Find "<$> investigate.R_Notes rep)." and "let verdict := if" in the records below. Copy the lines holding them and every line between, exactly, and no others.

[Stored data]

────

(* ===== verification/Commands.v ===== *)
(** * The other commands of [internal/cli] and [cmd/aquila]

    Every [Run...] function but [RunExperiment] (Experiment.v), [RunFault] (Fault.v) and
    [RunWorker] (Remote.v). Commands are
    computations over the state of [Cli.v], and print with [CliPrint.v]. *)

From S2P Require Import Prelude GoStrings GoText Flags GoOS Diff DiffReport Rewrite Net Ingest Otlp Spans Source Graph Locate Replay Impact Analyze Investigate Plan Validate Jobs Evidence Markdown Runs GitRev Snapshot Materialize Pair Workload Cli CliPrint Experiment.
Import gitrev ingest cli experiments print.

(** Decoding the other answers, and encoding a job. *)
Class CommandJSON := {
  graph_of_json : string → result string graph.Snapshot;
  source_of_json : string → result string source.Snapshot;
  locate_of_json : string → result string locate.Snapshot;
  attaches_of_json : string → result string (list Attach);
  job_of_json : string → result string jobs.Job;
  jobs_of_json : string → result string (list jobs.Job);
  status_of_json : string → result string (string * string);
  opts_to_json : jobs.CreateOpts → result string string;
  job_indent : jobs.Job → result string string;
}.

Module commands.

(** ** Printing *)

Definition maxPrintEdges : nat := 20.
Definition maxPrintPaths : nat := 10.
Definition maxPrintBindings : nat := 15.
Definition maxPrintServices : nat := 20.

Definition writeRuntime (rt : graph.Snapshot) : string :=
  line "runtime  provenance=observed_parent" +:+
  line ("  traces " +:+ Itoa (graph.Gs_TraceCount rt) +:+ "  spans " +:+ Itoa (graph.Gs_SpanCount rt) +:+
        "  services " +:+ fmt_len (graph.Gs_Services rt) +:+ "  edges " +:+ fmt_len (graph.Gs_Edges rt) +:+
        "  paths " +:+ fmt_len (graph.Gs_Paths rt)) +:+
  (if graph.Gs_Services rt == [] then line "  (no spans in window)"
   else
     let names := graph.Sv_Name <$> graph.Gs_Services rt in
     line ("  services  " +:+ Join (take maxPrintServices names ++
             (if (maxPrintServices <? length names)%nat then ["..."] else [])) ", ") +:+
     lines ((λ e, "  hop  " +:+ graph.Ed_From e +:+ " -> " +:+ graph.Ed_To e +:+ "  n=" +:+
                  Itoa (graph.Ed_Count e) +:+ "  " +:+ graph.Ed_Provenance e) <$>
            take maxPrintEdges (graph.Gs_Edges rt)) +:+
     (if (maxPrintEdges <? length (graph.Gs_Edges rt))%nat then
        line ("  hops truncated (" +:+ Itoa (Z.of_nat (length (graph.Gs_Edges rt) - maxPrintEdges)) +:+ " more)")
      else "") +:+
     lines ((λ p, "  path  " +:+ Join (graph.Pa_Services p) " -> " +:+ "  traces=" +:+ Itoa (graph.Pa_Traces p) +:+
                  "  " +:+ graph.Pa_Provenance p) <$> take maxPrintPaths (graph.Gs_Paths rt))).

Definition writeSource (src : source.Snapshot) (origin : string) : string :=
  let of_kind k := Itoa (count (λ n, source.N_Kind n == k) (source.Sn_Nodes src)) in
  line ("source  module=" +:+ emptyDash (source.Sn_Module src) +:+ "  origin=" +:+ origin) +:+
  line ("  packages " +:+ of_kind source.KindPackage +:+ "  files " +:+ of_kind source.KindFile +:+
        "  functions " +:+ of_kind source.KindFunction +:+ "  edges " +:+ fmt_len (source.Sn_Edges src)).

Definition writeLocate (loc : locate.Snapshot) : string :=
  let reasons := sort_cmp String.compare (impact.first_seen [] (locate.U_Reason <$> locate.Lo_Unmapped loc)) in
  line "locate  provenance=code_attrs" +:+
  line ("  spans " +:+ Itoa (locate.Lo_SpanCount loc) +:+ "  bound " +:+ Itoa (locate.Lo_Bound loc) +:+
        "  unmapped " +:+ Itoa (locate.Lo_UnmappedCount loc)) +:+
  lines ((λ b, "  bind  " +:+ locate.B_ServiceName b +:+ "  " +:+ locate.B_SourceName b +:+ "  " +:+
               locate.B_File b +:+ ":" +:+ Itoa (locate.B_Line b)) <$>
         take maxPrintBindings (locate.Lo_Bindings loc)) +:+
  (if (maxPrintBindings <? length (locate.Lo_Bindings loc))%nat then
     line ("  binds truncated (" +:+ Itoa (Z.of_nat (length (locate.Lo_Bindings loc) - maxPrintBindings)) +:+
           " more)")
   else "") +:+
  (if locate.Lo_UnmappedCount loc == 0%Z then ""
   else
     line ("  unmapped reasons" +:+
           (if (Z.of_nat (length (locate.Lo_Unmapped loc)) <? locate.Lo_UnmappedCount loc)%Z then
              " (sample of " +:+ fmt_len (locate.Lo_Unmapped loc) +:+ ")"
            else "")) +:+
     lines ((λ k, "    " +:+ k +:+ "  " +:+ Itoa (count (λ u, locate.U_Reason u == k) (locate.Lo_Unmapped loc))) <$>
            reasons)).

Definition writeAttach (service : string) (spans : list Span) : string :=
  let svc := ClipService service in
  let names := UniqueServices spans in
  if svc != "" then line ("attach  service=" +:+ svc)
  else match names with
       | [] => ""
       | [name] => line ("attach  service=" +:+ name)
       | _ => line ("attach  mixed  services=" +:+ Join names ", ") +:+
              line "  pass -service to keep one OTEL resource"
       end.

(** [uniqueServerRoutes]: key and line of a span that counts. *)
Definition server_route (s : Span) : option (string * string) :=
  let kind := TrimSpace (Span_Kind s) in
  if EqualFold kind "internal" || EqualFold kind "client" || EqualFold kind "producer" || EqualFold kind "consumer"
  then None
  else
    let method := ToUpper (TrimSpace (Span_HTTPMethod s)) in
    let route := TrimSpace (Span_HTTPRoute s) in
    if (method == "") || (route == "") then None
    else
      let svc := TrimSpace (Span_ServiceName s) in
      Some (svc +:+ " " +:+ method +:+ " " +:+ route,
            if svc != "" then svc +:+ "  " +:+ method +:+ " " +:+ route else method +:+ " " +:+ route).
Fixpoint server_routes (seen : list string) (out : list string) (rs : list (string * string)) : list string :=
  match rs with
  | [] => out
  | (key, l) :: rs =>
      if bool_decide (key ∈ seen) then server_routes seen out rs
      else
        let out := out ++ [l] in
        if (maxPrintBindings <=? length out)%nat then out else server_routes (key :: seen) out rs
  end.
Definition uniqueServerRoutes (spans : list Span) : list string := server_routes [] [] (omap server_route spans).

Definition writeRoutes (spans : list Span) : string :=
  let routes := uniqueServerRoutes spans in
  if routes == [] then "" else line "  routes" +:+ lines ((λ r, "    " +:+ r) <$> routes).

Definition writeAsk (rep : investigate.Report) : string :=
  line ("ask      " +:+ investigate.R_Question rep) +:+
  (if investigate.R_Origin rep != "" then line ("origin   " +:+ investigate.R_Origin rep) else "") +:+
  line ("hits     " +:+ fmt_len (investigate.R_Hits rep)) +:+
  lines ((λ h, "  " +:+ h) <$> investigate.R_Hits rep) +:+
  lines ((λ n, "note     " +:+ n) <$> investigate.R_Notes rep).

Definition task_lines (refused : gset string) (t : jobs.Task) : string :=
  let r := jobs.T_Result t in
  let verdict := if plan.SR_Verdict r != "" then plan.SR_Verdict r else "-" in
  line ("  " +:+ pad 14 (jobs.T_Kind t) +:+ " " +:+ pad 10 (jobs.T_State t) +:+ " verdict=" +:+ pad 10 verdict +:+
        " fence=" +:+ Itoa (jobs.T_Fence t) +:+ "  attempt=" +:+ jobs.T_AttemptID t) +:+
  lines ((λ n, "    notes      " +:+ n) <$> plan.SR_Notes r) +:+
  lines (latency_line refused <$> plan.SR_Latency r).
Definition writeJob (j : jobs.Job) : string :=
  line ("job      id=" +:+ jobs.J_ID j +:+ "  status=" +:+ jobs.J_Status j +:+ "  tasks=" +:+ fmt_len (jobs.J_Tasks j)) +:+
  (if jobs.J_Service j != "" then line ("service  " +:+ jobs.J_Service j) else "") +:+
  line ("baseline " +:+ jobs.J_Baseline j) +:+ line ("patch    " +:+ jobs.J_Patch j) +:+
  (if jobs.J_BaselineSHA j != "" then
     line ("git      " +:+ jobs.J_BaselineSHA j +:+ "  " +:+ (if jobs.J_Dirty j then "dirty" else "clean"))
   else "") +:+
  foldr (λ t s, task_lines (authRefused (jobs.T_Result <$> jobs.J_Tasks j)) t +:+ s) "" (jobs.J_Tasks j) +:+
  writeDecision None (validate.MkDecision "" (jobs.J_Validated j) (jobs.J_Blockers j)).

────

§ TASK RESULT
  lines ((λ n, "note     " +:+ n) <$> investigate.R_Notes rep).

Definition task_lines (refused : gset string) (t : jobs.Task) : string :=
  let r := jobs.T_Result t in
  let verdict := if plan.SR_Verdict r != "" then plan.SR_Verdict r else "-" in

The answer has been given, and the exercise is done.